The program code includes computer program instructions that can be loaded into processor 1386 (and possibly also other processors), and that, when loaded into processor 1386, cause functions, acts, or operational steps of various aspects herein to be performed by processor 1386 (or other processor). Computer program code for carrying out operations for various aspects described herein may be written in any combination of one or more programming language(s), and can be loaded from disk 1343 into code memory 1341 for execution.
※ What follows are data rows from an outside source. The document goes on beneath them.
Lemma unmounted_batch_ignored_witness :
  let batch := [io_entry unmounted_X 12 false 900] in
  viewed_are_mounted B_viewed /\
  Forall (fun e => Handle.mountedIndexes B_viewed !! target e = None) batch /\
  Handle.viewedCount
    (Handle.io_callback false false scrolled_root B_viewed batch).1 = 1 /\
  (Handle.io_callback false false scrolled_root B_viewed batch).2 = [].
Proof.
  cbv zeta.
  assert (H2 : Forall (fun e => Handle.mountedIndexes B_viewed !! target e = None)
                 [io_entry unmounted_X 12 false 900])
    by (constructor; [reflexivity | constructor]).
  split; [exact B_viewed_are_mounted|]. split; [exact H2|].
  destruct (unmounted_batch_ignored false false scrolled_root B_viewed
              [io_entry unmounted_X 12 false 900] B_viewed_are_mounted H2)
    as (Hc & _ & _ & Hi).
  split; [exact Hc | exact Hi].
Defined.

Lemma repeated_intersections_overcount_witness :
  let twice := [io_entry item_A 1 true 100; io_entry item_A 2 true 100] in
  let leave := io_entry item_A 3 false 60 in
  let h1 := (Handle.io_callback false false scrolled_root two_mounted
               (twice ++ [leave])).1 in
  Handle.mountedIndexes two_mounted !! item_A = Some 0 /\
  0 <= Handle.viewedCount two_mounted /\
  Forall (fun e => target e = item_A /\ isIntersecting e = true) twice /\
  (2 <= length twice)%nat /\
  target leave = item_A /\ isIntersecting leave = false /\
  Handle.viewedIndexes h1 !! item_A = None /\
  Handle.viewedCount h1 = 0 + 2 - 1.
Proof.
  cbv zeta.
  assert (H0 : 0 <= Handle.viewedCount two_mounted) by (vm_compute; discriminate).
  assert (Hall : Forall (fun e => target e = item_A /\ isIntersecting e = true)
                   [io_entry item_A 1 true 100; io_entry item_A 2 true 100])
    by (repeat constructor).
  assert (Hlen : (2 <= length [io_entry item_A 1 true 100;
                               io_entry item_A 2 true 100])%nat)
    by (simpl; lia).
  split; [reflexivity|]. split; [exact H0|]. split; [exact Hall|].
  split; [exact Hlen|]. split; [reflexivity|]. split; [reflexivity|].
  destruct (repeated_intersections_overcount false false scrolled_root two_mounted
              item_A 0 _ (io_entry item_A 3 false 60)
              eq_refl H0 Hall Hlen eq_refl eq_refl) as (Hv & Hc & _).
  split; [exact Hv | exact Hc].
Defined.

Lemma pending_poll_lapses_witness :
  let polling :=
    (Handle.io_callback false false scrolled_root two_mounted
       [io_entry item_A 1 false 900]).1 in
  let batch := [io_entry item_B 2 true 140] in
  let h1 := (Handle.io_callback false false scrolled_root polling batch).1 in
  Utils.pending (Handle.requestSync polling) = true /\
  Handle.viewedCount h1 <> 0 /\
  Handle.requestSync h1 = Handle.requestSync polling /\
  Handle.poll false false [scrolled_root; scrolled_root] h1
    = (Handle.set_requestSync (Utils.cancel (Handle.requestSync h1)) h1, []).
Proof.
  cbv zeta.
  assert (Hc : Handle.viewedCount
    (Handle.io_callback false false scrolled_root
       (Handle.io_callback false false scrolled_root two_mounted
          [io_entry item_A 1 false 900]).1
       [io_entry item_B 2 true 140]).1 <> 0)
    by (vm_compute; discriminate).
  split; [reflexivity|]. split; [exact Hc|].
  destruct (pending_poll_lapses false false scrolled_root
              (Handle.io_callback false false scrolled_root two_mounted
                 [io_entry item_A 1 false 900]).1
              [io_entry item_B 2 true 140] eq_refl Hc) as [Hrs Hpoll].
  split; [exact Hrs | exact (Hpoll scrolled_root [scrolled_root])].
Defined.

Lemma scrollTo_then_sync_witness :
  let assigned := {| scrollLeft := 0; scrollTop := 40 |} in
  horizontal sample_props = false /\
  scrollTo sample_props (sample_store 80) 2 (Some scrolled_root) = Some assigned /\
  scroll_of sample_props assigned = scroll_of sample_props assigned /\
  Handle.syncViewportToScrollPosition false false assigned = HANDLE_SCROLL 40 /\
  Handle.syncViewportToScrollPosition false true assigned = HANDLE_SCROLL (-40).
Proof.
  cbv zeta. split; [reflexivity|]. split; [reflexivity|]. split; [reflexivity|].
  split.
  - exact (proj1 (scrollTo_then_sync sample_props (sample_store 80) false false 2
                    scrolled_root {| scrollLeft := 0; scrollTop := 40 |}
                    {| scrollLeft := 0; scrollTop := 40 |}
                    eq_refl eq_refl eq_refl)).
  - exact (proj1 (scrollTo_then_sync sample_props (sample_store 80) false true 2
                    scrolled_root {| scrollLeft := 0; scrollTop := 40 |}
                    {| scrollLeft := 0; scrollTop := 40 |}
                    eq_refl eq_refl eq_refl)).
Defined.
The program code may execute, e.g., entirely on processor 1386, partly on processor 1386 and partly on a remote computer connected to network 1350, or entirely on the remote computer.

In some examples, processor(s) 1386 and, if required, data storage system 1340 or portions thereof, are referred to for brevity herein as a “control unit.” For example, a control unit can include a CPU or DSP and a computer storage medium or other tangible, non-transitory computer-readable medium storing instructions executable by that CPU or DSP to cause that CPU or DSP to perform functions described herein. Additionally or alternatively, a control unit can include an ASIC, FPGA, or other logic device(s) wired (e.g., physically, or via blown fuses or logic-cell configuration data) to perform functions described herein.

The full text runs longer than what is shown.